Par un pourvoi sommaire, un mémoire complémentaire, un mémoire en réplique et trois nouveaux mémoires, enregistrés les 12 février, 1er mars, 28 avril, 14, 21 et 26 mai 2021 au secrétariat du contentieux du Conseil d'Etat, la société Lorany Conseils demande au Conseil d'Etat :
1°) d'annuler cette ordonnance ;
2°) statuant en référé, de rejeter la demande de la société Gimarco ;
3°) de mettre à la charge de la société Gimarco la somme de 10 000 euros au titre de l'article L. 761-1 du code de justice administrative.
Vu :
- le code de la commande publique ;
- le code des transports ;
- le code de justice administrative ;
Vu les notes en délibérés, enregistrée les 26 mai et 8 juin 2021, présentées par la société Lorany Conseils ;
Après avoir entendu en séance publique :
- le rapport de M. Guillaume Leforestier, maître des requêtes,
- les conclusions de Mme Mireille Le Corre, rapporteure publique ;
La parole ayant été donnée, après les conclusions, au Cabinet Colin - Stoclet, avocat de la société Lorany Conseils et à la SCP Marlange, de la Burgade, avocat de la société Gimarco ;
Considérant ce qui suit :
1. Il ressort des pièces du dossier soumis au juge des référés du tribunal administratif de Rouen que le Grand port maritime du Havre a lancé, le 5 décembre 2019, un avis d'appel à la concurrence en vue de l'attribution d'un contrat de concession portant sur la réalisation et l'exploitation d'un terminal de vracs solides dans le port du Havre. La société Gimarco, qui s'est portée candidate à l'attribution de ce contrat, a été informée, par un courrier du 23 décembre 2020, du rejet de son offre et de ce que l'offre de la société Lorany Conseils était retenue. Par une ordonnance du 28 janvier 2021, contre laquelle la société Lorany Conseils se pourvoit en cassation, le juge des référés du tribunal administratif de Rouen a fait droit à la demande de la société Gimarco tendant à l'annulation de l'ensemble de la procédure de passation en litige.
2. Aux termes de l'article L. 551-1 du code de justice administrative : " Le président du tribunal administratif, ou le magistrat qu'il délègue, peut être saisi en cas de manquement aux obligations de publicité et de mise en concurrence auxquelles est soumise la passation par les pouvoirs adjudicateurs de contrats administratifs ayant pour objet l'exécution de travaux, la livraison de fournitures ou la prestation de services, avec une contrepartie économique constituée par un prix ou un droit d'exploitation, la délégation d'un service public ou la sélection d'un actionnaire opérateur économique d'une société d'économie mixte à opération unique./ (...) Le juge est saisi avant la conclusion du contrat ".

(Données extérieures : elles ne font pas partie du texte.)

Lemma bbuf_free_block_ok s q f b blk :
  Rep s q f -> unowned q f b -> hdr s !! b = Some blk ->
  exists s' f', bbuf_free_block b s = Ret s' /\ Rep s' q f' /\ hp s' = hp s /\ bbufs s' = bbufs s /\
    (forall c, c <> b -> hdr s' !! c = hdr s !! c) /\ size (hdr s') = size (hdr s) /\
    (forall i c, c ∈ f' i -> c = b \/ c ∈ f i) /\
    forall fd, pending s' (q fd) = pending s (q fd).
Proof.
  intros HR Hu Hb. pose proof (Rep_null _ _ _ _ _ HR Hb) as Hb0.
  destruct (r_sized _ _ _ HR _ _ Hb) as (i & Hs). pose proof Hs as (blk' & Hb' & Hsz & Hi & _). simplify_eq.
  unfold bbuf_free_block, get_block. rewrite Hb. cbn [of_option]. rewrite bind_Ret_l.
  rewrite Hsz, wrapU_id.
  2:{ assert (2 ^ i <= 2 ^ 30) by (apply Z.pow_le_mono_r; lia). unfold in_u. lia. }
  rewrite hash_pow2, bind_Ret_l by lia. unfold get_table.
  destruct (table_is_Some _ _ _ (Z.to_nat i) HR) as [t Ht]; [unfold MAX_TABLE; lia|].
  rewrite Ht. cbn [of_option]. rewrite bind_Ret_l.
  assert (E : (if t =? NULL then Ret (set_table (put_block s b (set_next blk NULL)) i b)
               else Ret (set_table (put_block s b (set_next blk t)) i b))
              = Ret (set_table (put_block s b (set_next blk t)) i b)).
  { by destruct (Z.eqb_spec t NULL) as [->|]. }
  rewrite E. do 2 eexists. split; [done|].
  rewrite <- (Z2Nat.id i) at 1 by lia. split_and!.
  - apply (Rep_push _ q f b (Z.to_nat i) t (set_next blk t)); try done.
    + by eapply Rep_put_unowned.
    + rewrite Z2Nat.id by lia. eapply sized_put; done.
    + cbn. by rewrite lookup_insert_eq.
  - done.
  - done.
  - intros c Hc. cbn. by rewrite lookup_insert_ne.
  - cbn. apply map_size_insert_Some. eauto.
  - intros j c. unfold upd. case_decide; subst; set_solver.
  - intros fd. rewrite <- (pending_put_unowned s q f b (set_next blk t) fd Hu). by apply pending_same.
Qed.
Lemma run_stream evs : forall s inp got,
  Forall ev_ok evs -> stream s inp got ->
  exists s' inp' got', run evs s inp got = Ret (s', inp', got') /\ stream s' inp' got'.
Proof.
  induction evs as [|e evs IH]; intros s inp got Hok HS; [by do 3 eexists|].
  apply Forall_cons in Hok as [He Hoks]. pose proof HS as [HI Hq].
  destruct e as [fd v|fd n|fd n|fd]; cbn [run ev_ok] in *.
  - destruct (Hq fd) as (d & Hd & Hi).
    destruct (receive_ok s fd v d HI He Hd) as (s1 & Hs1 & HI1 & Hd1 & Ho).
    rewrite Hs1, bind_Ret_l. apply IH; [done|]. split; [done|]. intros fd'.
    destruct (decide (fd' = fd)) as [->|Hne].
    + eexists. split; [exact Hd1|]. by rewrite upd_eq, Hi, app_assoc.
    + rewrite Ho, upd_ne by done. apply Hq.
  - destruct He as [Hfd Hn], (Hq fd) as (d & Hd & Hi).
    rewrite (lreadbuf_ok s fd d n) by done.
    destruct (Z.ltb_spec (Z.of_nat (length d)) n); rewrite bind_Ret_l; apply IH; try done;
      [by apply stream_same_got|]. apply (stream_consume _ _ _ fd d n); [done|done|lia].
  - destruct He as [Hfd Hn], (Hq fd) as (d & Hd & Hi).
    rewrite (lrskip_ok s fd d n) by done. rewrite Hd. cbn [default].
    destruct (Z.ltb_spec (Z.of_nat (length d)) n); rewrite bind_Ret_l; apply IH; try done;
      [by apply stream_same_got|]. apply (stream_consume _ _ _ fd d n); [done|done|lia].
  - destruct (Hq fd) as (d & Hd & Hi).
    destruct (lbuf2line_ok s fd d HI He Hd) as (s1 & Hs1 & HI1 & Hd1 & _ & _ & Ho).
    rewrite Hs1, bind_Ret_l. apply IH; [done|]. split; [done|]. intros fd'.
    destruct (decide (fd' = fd)) as [->|Hne]; [by exists d|]. rewrite Ho by done. apply Hq.
Qed.
End RunLemmas.
(* ===== verification/Ae.v ===== *)
(** * Ae: the event loop

    Source: src/src/ae/ae.cc, ae.h.  An event loop holds, per file descriptor, the
    events it is registered for with their handlers, and a list of time events.
    [aeProcessEvents] polls the operating system, runs the handlers of the fired
    descriptors and then the time events that are due.

    Handlers are C functions called through pointers: they run scripts, which call
    back into the loop.  So every operation here acts on a world [W] in which the
    loop is found by its address, and the loop is read again after each call.  The
    class [AeWorld] is what the loop uses of the rest of the process (its memory and
    the clock), [AeProcs] the functions behind the pointers, [AeApi] the polling
    layer (ae_select.cc, ae_epoll.cc or ae_kqueue.cc). *)
From S2P Require Import Prelude.
Local Open Scope Z_scope.

(** ** Data *)

Definition AE_OK : Z := 0.
Definition AE_ERR : Z := -1.
Definition AE_NONE : Z := 0.
Definition AE_READABLE : Z := 1.
Definition AE_WRITABLE : Z := 2.
Definition AE_FILE_EVENTS : Z := 1.
Definition AE_TIME_EVENTS : Z := 2.
Definition AE_ALL_EVENTS : Z := Z.lor AE_FILE_EVENTS AE_TIME_EVENTS.
Definition AE_DONT_WAIT : Z := 4.
Definition AE_NOMORE : Z := -1.

(** A test of the flags in [m] against [f], as C's [if (m & f)]. *)
Definition has (m f : Z) : bool := negb (Z.land m f =? 0).

(** Function pointers and client data are addresses. *)
Record aeFileEvent := FileEvent { fe_mask : Z; rfileProc : Z; wfileProc : Z; fe_clientData : Z }.
Record aeTimeEvent := TimeEvent {
  te_id : Z; when_sec : Z; when_ms : Z; timeProc : Z; finalizerProc : Z; te_clientData : Z }.
Record aeFiredEvent := FiredEvent { fired_fd : Z; fired_mask : Z }.

(** The arrays are lists of length setsize; the time events are the linked list
    from timeEventHead on, head first.  A time event is known by its id, which is
    never used again: a pointer to one that was freed is an id that is not in the
    list.  [D] is what apidata points to. *)
Record aeEventLoop (D : Type) := EventLoop {
  maxfd : Z; setsize : Z; timeEventNextId : Z; lastTime : Z;
  events : list aeFileEvent; fired : list aeFiredEvent; timeEvents : list aeTimeEvent;
  stop : Z; apidata : D; beforesleep : Z }.
Arguments EventLoop {D}. Arguments maxfd {D}. Arguments setsize {D}.
Arguments timeEventNextId {D}. Arguments lastTime {D}. Arguments events {D}.
Arguments fired {D}. Arguments timeEvents {D}. Arguments stop {D}.
Arguments apidata {D}. Arguments beforesleep {D}.

Section Update.
Context {D : Type}.
Implicit Types e : aeEventLoop D.
Definition set_events e (v : list aeFileEvent) : aeEventLoop D :=
  EventLoop (maxfd e) (setsize e) (timeEventNextId e) (lastTime e) v (fired e) (timeEvents e)
    (stop e) (apidata e) (beforesleep e).
Definition set_maxfd e (v : Z) : aeEventLoop D :=
  EventLoop v (setsize e) (timeEventNextId e) (lastTime e) (events e) (fired e) (timeEvents e)
    (stop e) (apidata e) (beforesleep e).
Definition set_times e (next : Z) (v : list aeTimeEvent) : aeEventLoop D :=
  EventLoop (maxfd e) (setsize e) next (lastTime e) (events e) (fired e) v
    (stop e) (apidata e) (beforesleep e).
Definition set_lastTime e (v : Z) : aeEventLoop D :=
  EventLoop (maxfd e) (setsize e) (timeEventNextId e) v (events e) (fired e) (timeEvents e)
    (stop e) (apidata e) (beforesleep e).
Definition set_fired e (v : list aeFiredEvent) : aeEventLoop D :=
  EventLoop (maxfd e) (setsize e) (timeEventNextId e) (lastTime e) (events e) v (timeEvents e)
    (stop e) (apidata e) (beforesleep e).
Definition set_stop e (v : Z) : aeEventLoop D :=
  EventLoop (maxfd e) (setsize e) (timeEventNextId e) (lastTime e) (events e) (fired e) (timeEvents e)
    v (apidata e) (beforesleep e).
Definition set_apidata e (v : D) : aeEventLoop D :=
  EventLoop (maxfd e) (setsize e) (timeEventNextId e) (lastTime e) (events e) (fired e) (timeEvents e)
    (stop e) v (beforesleep e).
Definition set_beforesleep e (v : Z) : aeEventLoop D :=
  EventLoop (maxfd e) (setsize e) (timeEventNextId e) (lastTime e) (events e) (fired e) (timeEvents e)
    (stop e) (apidata e) v.
End Update.

Definition when (te : aeTimeEvent) (s ms : Z) : aeTimeEvent :=
  TimeEvent (te_id te) s ms (timeProc te) (finalizerProc te) (te_clientData te).

(** ** What the loop uses of the process *)

Class AeWorld (W D : Type) := {
  loop_get : W -> Z -> option (aeEventLoop D);
  loop_set : W -> Z -> option (aeEventLoop D) -> W;
  (** malloc: [None] when there is no memory *)
  ae_malloc : W -> option Z * W;
  time_now : W -> Z * W;
  gettimeofday : W -> (Z * Z) * W;     (* seconds, microseconds *)
  (** poll on one descriptor: result and revents *)
  os_poll : Z -> Z -> Z -> W -> (Z * Z) * W;
}.

(** The functions behind the pointers: a file handler gets the loop, the descriptor,
    its client data and the fired mask; a time handler the loop, the id and its
    client data, and returns the next interval. *)
Class AeProcs (W : Type) := {
  run_file_proc : Z -> Z -> Z -> Z -> Z -> W -> res W;
  run_time_proc : Z -> Z -> Z -> Z -> W -> res (Z * W);
  run_finalizer : Z -> Z -> Z -> W -> res W;
  run_beforesleep : Z -> Z -> W -> res W;
}.

(** Writing a loop changes that loop only; memory and clock calls change none. *)
Class AeWorldOk (W D : Type) {AW : AeWorld W D} : Prop := {
  loop_get_set : forall w p e, loop_get (loop_set w p e) p = e;
  loop_get_set_ne : forall w p q e, p <> q -> loop_get (loop_set w p e) q = loop_get w q;
  malloc_loops : forall w q, loop_get (ae_malloc w).2 q = loop_get w q;
  time_now_loops : forall w q, loop_get (time_now w).2 q = loop_get w q;
  gettimeofday_loops : forall w q, loop_get (gettimeofday w).2 q = loop_get w q;
}.

Class AeApi (W D : Type) := {
  aeApiCreate : Z -> W -> option D * W;      (* given setsize *)
  aeApiFree : D -> W -> res W;
  aeApiAddEvent : Z -> Z -> Z -> W -> res (Z * W);
  aeApiDelEvent : Z -> Z -> Z -> W -> res W;
  aeApiPoll : Z -> option (Z * Z) -> W -> res (Z * W);   (* timeout: seconds, microseconds *)
  aeApiName : bytes;
}.

(** The contract between the loop and its polling layer: [registered w p fd] is the
    set of events the operating system was asked to report for [fd]; adding and
    deleting keep it equal to the mask the loop holds, touch no other descriptor,
    and change nothing of the loops but apidata. *)
Class AeApiOk (W D : Type) {AW : AeWorld W D} {API : AeApi W D} := {
  registered : W -> Z -> Z -> Z;
  registered_put : forall w p e e' fd, loop_get w p = Some e -> apidata e' = apidata e ->
    registered (loop_set w p (Some e')) p fd = registered w p fd;
  add_event_ok : forall w p e fe fd mask r w',
    loop_get w p = Some e -> 0 <= fd -> events e !! Z.to_nat fd = Some fe ->
    0 <= fe_mask fe <= 3 -> 0 < mask <= 3 -> registered w p fd = fe_mask fe ->
    aeApiAddEvent p fd mask w = Ret (r, w') ->
    (exists d, loop_get w' p = Some (set_apidata e d)) /\
    (forall q, q <> p -> loop_get w' q = loop_get w q) /\
    registered w' p fd = (if r =? -1 then fe_mask fe else Z.lor (fe_mask fe) mask) /\
    forall fd', fd' <> fd -> registered w' p fd' = registered w p fd';
  del_event_ok : forall w p e fe old fd mask w',
    loop_get w p = Some e -> 0 <= fd -> events e !! Z.to_nat fd = Some fe ->
    0 < old <= 3 -> 0 < mask <= 3 -> registered w p fd = old -> fe_mask fe = Z.land old (Z.lnot mask) ->
    aeApiDelEvent p fd mask w = Ret w' ->
    (exists d, loop_get w' p = Some (set_apidata e d)) /\
    (forall q, q <> p -> loop_get w' q = loop_get w q) /\
    registered w' p fd = fe_mask fe /\
    forall fd', fd' <> fd -> registered w' p fd' = registered w p fd';
}.

Section Ae.
Context {W D : Type} {AW : AeWorld W D} {API : AeApi W D} {AP : AeProcs W}.

Definition deref (p : Z) (w : W) : res (aeEventLoop D) := of_option (loop_get w p).
Definition put (p : Z) (e : aeEventLoop D) (w : W) : W := loop_set w p (Some e).

(** &events[fd]: an index outside the array is undefined. *)
Definition get_event (e : aeEventLoop D) (fd : Z) : res aeFileEvent :=
  if 0 <=? fd then of_option (events e !! Z.to_nat fd) else Undef.
Definition put_event (e : aeEventLoop D) (fd : Z) (fe : aeFileEvent) : aeEventLoop D :=
  set_events e (<[Z.to_nat fd := fe]> (events e)).

(** ** Life of a loop *)

Definition aeCreateEventLoop (size : Z) (w : W) : option Z * W :=
  let '(p, w) := ae_malloc w in
  match p with
  | None => (None, w)
  | Some p =>
      let '(ev, w) := ae_malloc w in
      let '(fi, w) := ae_malloc w in
      match ev, fi with
      | Some _, Some _ =>
          let '(now, w) := time_now w in
          let '(d, w) := aeApiCreate size w in
          match d with
          | None => (None, w)
          | Some d =>
              let evs := replicate (Z.to_nat size) (FileEvent AE_NONE 0 0 0) in
              let fis := replicate (Z.to_nat size) (FiredEvent 0 0) in
              (Some p, put p (EventLoop (-1) size 0 now evs fis [] 0 d 0) w)
          end
      | _, _ => (None, w)
      end
  end.

Definition aeDeleteEventLoop (p : Z) (w : W) : res W :=
  e ← deref p w;
  w ← aeApiFree (apidata e) w;
  Ret (loop_set w p None).

Definition aeStop (p : Z) (w : W) : res W :=
  e ← deref p w;
  Ret (put p (set_stop e 1) w).

(** ** File events *)

Definition aeCreateFileEvent (p fd mask proc clientData : Z) (w : W) : res (Z * W) :=
  e ← deref p w;
  if setsize e <=? fd then Ret (AE_ERR, w)
  else
    '(r, w) ← aeApiAddEvent p fd mask w;
    if r =? -1 then Ret (AE_ERR, w)
    else
      e ← deref p w;
      fe ← get_event e fd;
      let fe := FileEvent (Z.lor (fe_mask fe) mask)
                  (if has mask AE_READABLE then proc else rfileProc fe)
                  (if has mask AE_WRITABLE then proc else wfileProc fe)
                  clientData in
      let e := put_event e fd fe in
      let e := if maxfd e <? fd then set_maxfd e fd else e in
      Ret (AE_OK, put p e w).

3. Si la société Lorany Conseils soutient en premier lieu que le juge des référés du tribunal administratif de Rouen s'est à tort fondé sur des pièces communiquées par la société Gimarco en violation du secret des affaires, cette circonstance n'est pas de nature à entacher d'irrégularité ni d'erreur de droit son ordonnance, dès lors que ces pièces ont pu être discutées contradictoirement par les parties.
4. En deuxième lieu, contrairement à ce qui est soutenu, c'est sans soulever un moyen d'office que le juge des référés, saisi par la société Gimarco d'un moyen tiré de ce que la requérante ne présentait pas de garanties financières suffisantes, a relevé que les termes du rapport d'analyse des offres ne lui permettaient pas de s'assurer que le Grand port maritime du Havre avait procédé au contrôle de ses capacités financières sur la base des éléments mentionnés dans le règlement de consultation.
5. C'est, en troisième lieu, sans commettre d'erreur de droit et au terme d'une appréciation souveraine exempte de dénaturation que le juge des référés du tribunal administratif de Rouen a estimé que l'appréciation par le Grand port maritime du Havre des capacités financières de la société Lorany Conseils était entachée d'erreur manifeste, eu égard notamment à la situation financière de cette société et à la formalisation insuffisante des soutiens de sociétés tierces revendiqués par la requérante.
6. En quatrième lieu, les motifs par lesquels l'ordonnance attaquée retient, d'une part, l'existence d'un nantissement judiciaire au bénéfice de la société Ciments de la Seine sur les actions détenues par la société SMEG international dans le capital de la requérante et, d'autre part, que la candidature de la société Lorany Conseils serait fondée sur de faux renseignements relatifs à l'exploitation d'un terminal de vrac sur le port de Gand sont surabondants. La requérante ne peut par suite utilement soutenir qu'ils seraient entachés d'insuffisance de motivation, d'erreur de droit et de dénaturation.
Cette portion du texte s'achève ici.